**** Provided material
(* ===== verification/AuditPage.v ===== *)
(** * The audit page (web/src/pages/AuditPage.tsx)

    The trail of every change, its staged filters and what each row says, with
    the server's trail (ServerAudit) behind it. *)
From S2P Require Import Prelude JsString JsNumber JsValue GoString ServerSchedule Accounts Transport Format Backups Ui Inventory Endpoints Widgets ServerPosture ServerAudit.

Definition LIMITS : list Z := [100; 250; 500; 1000; 5000].
Definition DEFAULT_LIMIT : Z := 250.

Definition toneForResult (result : jsstr) : PillTone :=
  if str_eqb result (u "ok") then ToneOk else if str_eqb result (u "denied") then ToneFail
  else if str_eqb result (u "error") then ToneWarn else ToneNeutral.

(** [action.replace(/[._]/g, ' · ')]. *)
Definition actionText (action : jsstr) : jsstr :=
  if str_eqb action [] then u "—" else concat (map (λ c, if N.eqb c 46 || N.eqb c 95 then u " · " else [c]) action).

(** ** The page *)

(** The filters applied are the identity of the loader. *)
Record AuditQuery := mkAuditQuery { aq_limit : Z; aq_action : jsstr; aq_actor : jsstr }.
#[export] Instance AuditQuery_eq_dec : EqDecision AuditQuery.
Proof. solve_decision. Defined.

Record AuditState := mkAuditState { ap_async : Async (list AuditEntry) AuditQuery; ap_actionDraft : jsstr; ap_actorDraft : jsstr }.

Inductive AuditMsg :=
  | AuAction (text : jsstr) | AuActor (text : jsstr) | AuLimit (n : Z) | AuApply | AuClear | AuReload
  | AuAnswer (i : nat) (answer : list AuditEntry + Thrown).

Definition mountAudit : AuditState := mkAuditState (mountAsync (mkAuditQuery DEFAULT_LIMIT [] [])) [] [].

Definition entries (s : AuditState) : list AuditEntry := default [] (as_data (ap_async s)).
Definition applied (s : AuditState) : AuditQuery := as_loader (ap_async s).
Definition is_filtered (s : AuditState) : bool := negb (str_eqb (aq_action (applied s)) []) || negb (str_eqb (aq_actor (applied s)) []).
Definition is_denied (e : AuditEntry) : bool := str_eqb (au_result e) (u "denied").
Definition denied_count (s : AuditState) : Z := Z.of_nat (length (List.filter is_denied (entries s))).

(** [[...new Set(…filter(Boolean))].sort()]. *)
Definition suggestions (field : AuditEntry → jsstr) (s : AuditState) : list jsstr :=
  sort_by (λ a b, negb (bytes_ltb b a)) (dedup (List.filter (λ t, negb (str_eqb t [])) (map field (entries s)))).
Definition actionOptions : AuditState → list jsstr := suggestions au_action.
Definition actorOptions : AuditState → list jsstr := suggestions au_actor.

(** What [loader] asks for. *)
Definition audit_request (q : AuditQuery) : option Request :=
  listAudit (Some (aq_limit q)) (present (Some (aq_action q))) (present (Some (aq_actor q))).

Section page.
Context (engineText : jsstr).

(** The loader is another only when a filter changed. *)
Definition with_query (q : AuditQuery) (a : Async (list AuditEntry) AuditQuery) :=
  if bool_decide (q = as_loader a) then a else async_step engineText a (NewLoader q).

Definition audit_step (s : AuditState) (m : AuditMsg) : AuditState :=
  let q := applied s in
  match m with
  | AuAction text => mkAuditState (ap_async s) text (ap_actorDraft s)
  | AuActor text => mkAuditState (ap_async s) (ap_actionDraft s) text
  | AuLimit n => mkAuditState (with_query (mkAuditQuery n (aq_action q) (aq_actor q)) (ap_async s)) (ap_actionDraft s) (ap_actorDraft s)
  | AuApply =>
      mkAuditState (with_query (mkAuditQuery (aq_limit q) (trim (ap_actionDraft s)) (trim (ap_actorDraft s))) (ap_async s))
        (ap_actionDraft s) (ap_actorDraft s)
  | AuClear => mkAuditState (with_query (mkAuditQuery (aq_limit q) [] []) (ap_async s)) [] []
  | AuReload => mkAuditState (async_step engineText (ap_async s) Reload) (ap_actionDraft s) (ap_actorDraft s)
  | AuAnswer i answer => mkAuditState (async_step engineText (ap_async s) (Settled i answer)) (ap_actionDraft s) (ap_actorDraft s)
  end.

(** Refresh is off while reading; the button of an empty trail is not. *)
Definition reload_offered (s : AuditState) : bool :=
  negb (as_loading (ap_async s)) || (negb (is_none (as_data (ap_async s))) && is_nil (entries s) && negb (is_filtered s)).

(** [answers] is what the server may say to a query; [calm] limits the sessions
    to those where the answers come in the order they were asked for, and none
    is a failure. *)
Definition audit_offered (answers : AuditQuery → list AuditEntry → Prop) (calm : bool) (s : AuditState) (m : AuditMsg) : Prop :=
  match m with
  | AuAction _ | AuActor _ | AuApply => True
  | AuLimit n => n ∈ LIMITS
  | AuClear => is_filtered s = true
  | AuReload => reload_offered s = true
  | AuAnswer i answer =>
      ∃ q, as_pending (ap_async s) !! i = Some q ∧
        match answer with inl data => answers q data | inr _ => calm = false end ∧ (calm = true → i = 0%nat)
  end.

Inductive audit_run answers (calm : bool) : AuditState → Prop :=
  | audit_mount : audit_run answers calm mountAudit
  | audit_next s m : audit_run answers calm s → audit_offered answers calm s m → audit_run answers calm (audit_step s m).
End page.

(** ** What is drawn *)

Record AuditRowView := mkAuditRow {
  ar_when : jsstr * jsstr; ar_actor : jsstr; ar_action : jsstr; ar_object : jsstr; ar_result : PillTone * jsstr * bool;
  ar_denied : bool; ar_errored : bool; ar_ip : jsstr; ar_detail : option jsstr;
}.

Inductive AuditBody :=
  | AuditSkeleton | AuditFailed (message : jsstr) | AuditEmpty (title description : jsstr) (clear : bool)
  | AuditTable_ (subtitle : jsstr) (rows : list AuditRowView).

Section view.
Context (relative absolute : jsstr → jsstr).

(** [relative] and [absolute] are [formatRelative] and [formatDateTime] at the
    moment of drawing. *)
Definition AuditRow (e : AuditEntry) : AuditRowView :=
  mkAuditRow (relative (au_at e), absolute (au_at e)) (or_else (au_actor e) (u "—")) (actionText (au_action e)) (auditObjectText e)
    (StatusPill (toneForResult (au_result e)) (or_else (au_result e) (u "unknown")) false) (is_denied e)
    (str_eqb (au_result e) (u "error")) (or_else (au_sourceIP e) (u "—")) (present (Some (au_detail e))).

Definition audit_subtitle (s : AuditState) : jsstr :=
  let n := str_of_Z (Z.of_nat (length (entries s))) in
  if 0 <? denied_count s then cat [n; u " entries · "; str_of_Z (denied_count s); u " refused because of the actor's role"]
  else cat [n; u " entries · none refused"].

Definition audit_body (s : AuditState) : AuditBody :=
  let a := ap_async s in
  if as_loading a && is_none (as_data a) then AuditSkeleton
  else match (if is_none (as_data a) then present (as_error a) else None) with
       | Some e => AuditFailed e
       | None =>
           if is_nil (entries s) then
             if is_filtered s then
               AuditEmpty (u "Nothing matches these filters") (u "No entry matches this action and actor. Clear the filters to see the whole trail.") true
             else
               AuditEmpty (u "Nothing recorded yet")
                 (u "The trail fills as people sign in and change things. An empty trail on a running server means nothing has been changed since it was installed.") false
           else AuditTable_ (audit_subtitle s) (map AuditRow (entries s))
       end.
End view.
********
Problem to solve:
Your response should be made up of the lines in the data that contain the word "AuditFailed".

Answer below:
  | AuditSkeleton | AuditFailed (message : jsstr) | AuditEmpty (title description : jsstr) (clear : bool)
       | Some e => AuditFailed e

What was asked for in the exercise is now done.